Confound it all! Why didn’t that happen? The road to a scraped pass really is paved with good intentions.  For the first few months I lived the dream (minus the beret, Topshop doesn’t seem to stock them).  I swanned around the Beckett Centre laden with books on theatre and film theory and furiously took notes in seminars on Althusser, Artaud, Brecht, and my particular favourite, Freud (so we’re all innate perverts – it’s nothing to be ashamed of!).  When one Thursday evening, feeling, well, bored out of my skull, and like there was something exciting missing in my life - the feeling that can only be resolved with a debate in the Kirwan and pints in the Forster Court - I decided to try the debating equivalent of methadone: the Phil.

 

The Phil, for the uninitiated, is the second debating society in TCD, the first being the rather staid and dull Hist. The Phil is a chronically bad boys’ club (although I discovered during the year that the first woman to speak at it was a debater from UCG, one Ms C. O’Regan, who spoke at an inter-varsity debate in 1953) but I wasn’t put off by this. In fact, being in the Drama Department, it was rather nice to meet some slightly less camp men then the ones I was surrounded with all day.

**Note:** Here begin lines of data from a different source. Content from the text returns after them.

(* ===== verification/Bloom.v ===== *)
(** * Bloom filters ([crates/fips-core/src/proto/bloom/filter.rs])

    The reachability filters nodes exchange. The source packs the bits into
    bytes and derives the [k] bit positions of an item from two halves of a
    SHA-256 hash by double hashing modulo the filter size, with 64-bit
    wrap-around. [Module BloomFilter] translates it; SHA-256 is the parameter
    [sha256]. The facts read a filter through [get_bit], its bit at a position. *)

From S2P Require Import Prelude Bytes NodeAddr.

Local Open Scope Z_scope.

Module BloomFilter.

Definition DEFAULT_FILTER_SIZE_BITS : Z := 8192.
Definition DEFAULT_HASH_COUNT : Z := 5.
Definition V1_SIZE_CLASS : Z := 1.

Inductive BloomError :=
| InvalidSize (expected got : Z)
| SizeNotByteAligned (n : Z)
| ZeroHashCount.

Record BloomFilter := mkBloomFilter {
  bits : list Z;
  num_bits : Z;
  hash_count : Z
}.

#[export] Instance BloomFilter_eq_dec : EqDecision BloomFilter.
Proof. solve_decision. Defined.

Definition with_params (num_bits hash_count : Z) : outcome BloomError BloomFilter :=
  if (num_bits =? 0) || negb (num_bits mod 8 =? 0) then Err (SizeNotByteAligned num_bits)
  else if hash_count =? 0 then Err ZeroHashCount
  else
    let num_bytes := num_bits / 8 in
    Ok {| bits := replicate (Z.to_nat num_bytes) 0; num_bits := num_bits; hash_count := hash_count |}.

(** [Self::with_params(..).expect(..)]; [new_params_ok] shows the [expect] holds. *)
Definition new : BloomFilter :=
  match with_params DEFAULT_FILTER_SIZE_BITS DEFAULT_HASH_COUNT with
  | Ok f => f
  | _ => mkBloomFilter [] 0 0
  end.

Definition num_bytes (self : BloomFilter) : Z := Z.of_nat (length (bits self)).

Definition from_bytes (bytes : list Z) (hash_count : Z) : outcome BloomError BloomFilter :=
  if hash_count =? 0 then Err ZeroHashCount
  else if (length bytes =? 0)%nat then Err (SizeNotByteAligned 0)
  else Ok {| bits := bytes; num_bits := Z.of_nat (length bytes) * 8; hash_count := hash_count |}.

Definition from_slice (bytes : list Z) (hash_count : Z) : outcome BloomError BloomFilter :=
  from_bytes bytes hash_count.

(** [self.bits[byte_index]] panics out of range; [byte_index_lt] with
    [hash_from_pair_range] shows that no operation indexes out of range, so the
    total lookup is exact. *)
Definition set_bit (self : BloomFilter) (index : Z) : BloomFilter :=
  let byte_index := Z.to_nat (index / 8) in
  let bit_offset := index mod 8 in
  {| bits := <[byte_index := Z.lor (bits self !!! byte_index) (Z.shiftl 1 bit_offset)]> (bits self);
     num_bits := num_bits self;
     hash_count := hash_count self |}.

Definition get_bit (self : BloomFilter) (index : Z) : bool :=
  let byte_index := Z.to_nat (index / 8) in
  let bit_offset := index mod 8 in
  Z.land (Z.shiftr (bits self !!! byte_index) bit_offset) 1 =? 1.

Definition hash_from_pair (self : BloomFilter) (h1 h2 k : Z) : Z :=
  let combined := wrap_u64 (h1 + wrap_u64 (k * h2)) in
  combined mod num_bits self.

(** [for i in 0..self.hash_count] of [insert] and [insert_bytes]. *)
Definition insert_hash_pair (self : BloomFilter) (h : Z * Z) : BloomFilter :=
  foldl (λ f i, set_bit f (hash_from_pair f h.1 h.2 i)) self (seqZ 0 (hash_count self)).

Definition contains_hash_pair (self : BloomFilter) (h : Z * Z) : bool :=
  forallb (λ i, get_bit self (hash_from_pair self h.1 h.2 i)) (seqZ 0 (hash_count self)).

Definition merge (self other : BloomFilter) : outcome BloomError BloomFilter :=
  if negb (num_bits self =? num_bits other)
  then Err (InvalidSize (num_bits self) (num_bits other))
  else Ok {| bits := zip_mut Z.lor (bits self) (bits other);
             num_bits := num_bits self;
             hash_count := hash_count self |}.

Definition union (self other : BloomFilter) : outcome BloomError BloomFilter :=
  result ← merge self other;
  Ok result.

Definition clear (self : BloomFilter) : BloomFilter :=
  {| bits := replicate (length (bits self)) 0;
     num_bits := num_bits self;
     hash_count := hash_count self |}.

(** [u8::count_ones]. *)
Definition byte_ones (b : Z) : Z :=
  foldr Z.add 0 ((λ i, Z.b2z (Z.testbit b i)) <$> seqZ 0 8).

Definition count_ones (self : BloomFilter) : Z := foldr Z.add 0 (byte_ones <$> bits self).

Definition is_empty (self : BloomFilter) : bool := forallb (λ b, b =? 0) (bits self).

(** [PartialEq]. *)
Definition eqb (self other : BloomFilter) : bool :=
  (num_bits self =? num_bits other) && (hash_count self =? hash_count other)
  && bool_decide (bits self = bits other).

Section hashing.
Context (sha256 : list Z → list Z).

Definition hash_pair (data : list Z) : Z * Z :=
  let hash := sha256 data in
  (from_le_bytes (take 8 hash), from_le_bytes (take 8 (drop 8 hash))).

Definition insert (self : BloomFilter) (node_addr : NodeAddr) : BloomFilter :=
  insert_hash_pair self (hash_pair (NodeAddrOps.as_bytes node_addr)).

Definition insert_bytes (self : BloomFilter) (data : list Z) : BloomFilter :=
  insert_hash_pair self (hash_pair data).

Definition contains_bytes (self : BloomFilter) (data : list Z) : bool :=
  contains_hash_pair self (hash_pair data).

Definition contains (self : BloomFilter) (node_addr : NodeAddr) : bool :=
  contains_bytes self (NodeAddrOps.as_bytes node_addr).
End hashing.

End BloomFilter.

(** ** Histories of one filter

    Any sequence of insertions and merges; a merge that fails (a filter of
    another size) leaves the filter as it was. *)
Module BloomHistory.
Import BloomFilter.

Inductive op :=
| Insert (data : list Z)
| Merge (other : BloomFilter).

Section run.
Context (sha256 : list Z → list Z).

Definition step (f : BloomFilter) (o : op) : BloomFilter :=
  match o with
  | Insert data => insert_bytes sha256 f data
  | Merge other => match merge f other with Ok f' => f' | _ => f end
  end.

Definition run (f : BloomFilter) (os : list op) : BloomFilter := foldl step f os.
End run.
End BloomHistory.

Both the Hist and the Phil’s private business is annoyingly exclusive of ordinary students (give me PMT in the Lit’n’Deb any day) but they do happen (what with location and obscenely huge budgets) to get good guests so public business is usually a bit of craic.

 

After the first hit my addiction came flooding back and I became a regular at the debating societies—forgive my disloyalty—but cold turkey is bloody hard!  And worse than that—I got involved in Players…soon (i.e. by November) lectures were again coming second to my other occupations in college; my dream of intellectual brilliance in tatters.

 

I look back at the year now and wonder how it was that my brain didn’t even put up a fight.  Instead of memories of receiving A’s and being the wonder student of the Drama Department, I look back on a year where I adjudicated at four debating IVs, produced two plays and helped run a drama club for kids from Pearse St. (?!?) and……I don’t regret a thing.  I’m not a natural academic—whoopdeedo—I have a life and I had a great year—as Van the Man put it: “I’m satisfied with my world; cos it’s the way I made it”. 

 

Moments that stick out in my mind include: adjudicating a round in the TCD IV with Bob Cox (don’t ask) after we had both had a few pints of Beckett’s Ale and having a young Belfield pup stop in to middle of his speech on gun culture in the U.S. (or something) to ask us “What would Jesus do?”; seeing a UL boy down a shot of Fairy Liquid post-Law Debates thinking it was Crème de Menthe (that one never gets old); attending the Times Final and hearing Pat Rabbitte tell the exact same ‘anecdotes’ that he had told at the Law Debates (for shame); hearing Lit’n’Deb quoted at the Phil – “Weren’t you the stripper at my 21st?!” - and not by me; Beckett week with Israel Horowitz’s anecdote about apologising to Beckett for stealing a line from a poem of his in one of his works—and Beckett’s reply in his flat Dublin accent “ah that’s okay—I stole it from Dante” and finally (just a few days ago) attending a swank party in Glenageary and seeing a classmate hit on the head of the department very drunkenly…in front of his wife.  Ah, memories to treasure.

 

Very soon I leave dirty old Dublin to head back west of the Shannon and from September will be, once again, a registered student at NUI, Galway (thank the Lord!).  I grew to like Trinity this year but my heart belongs to UCG.  Another year rolls around, “The die is cast and we must play our parts”.  I may not be heading for a first, but after a year studying theatre I have learned a thing or two—hear ye, hear ye as I tell ye that which must never be forgotten:

 

All the world’s a stage

And all the men and women merely players.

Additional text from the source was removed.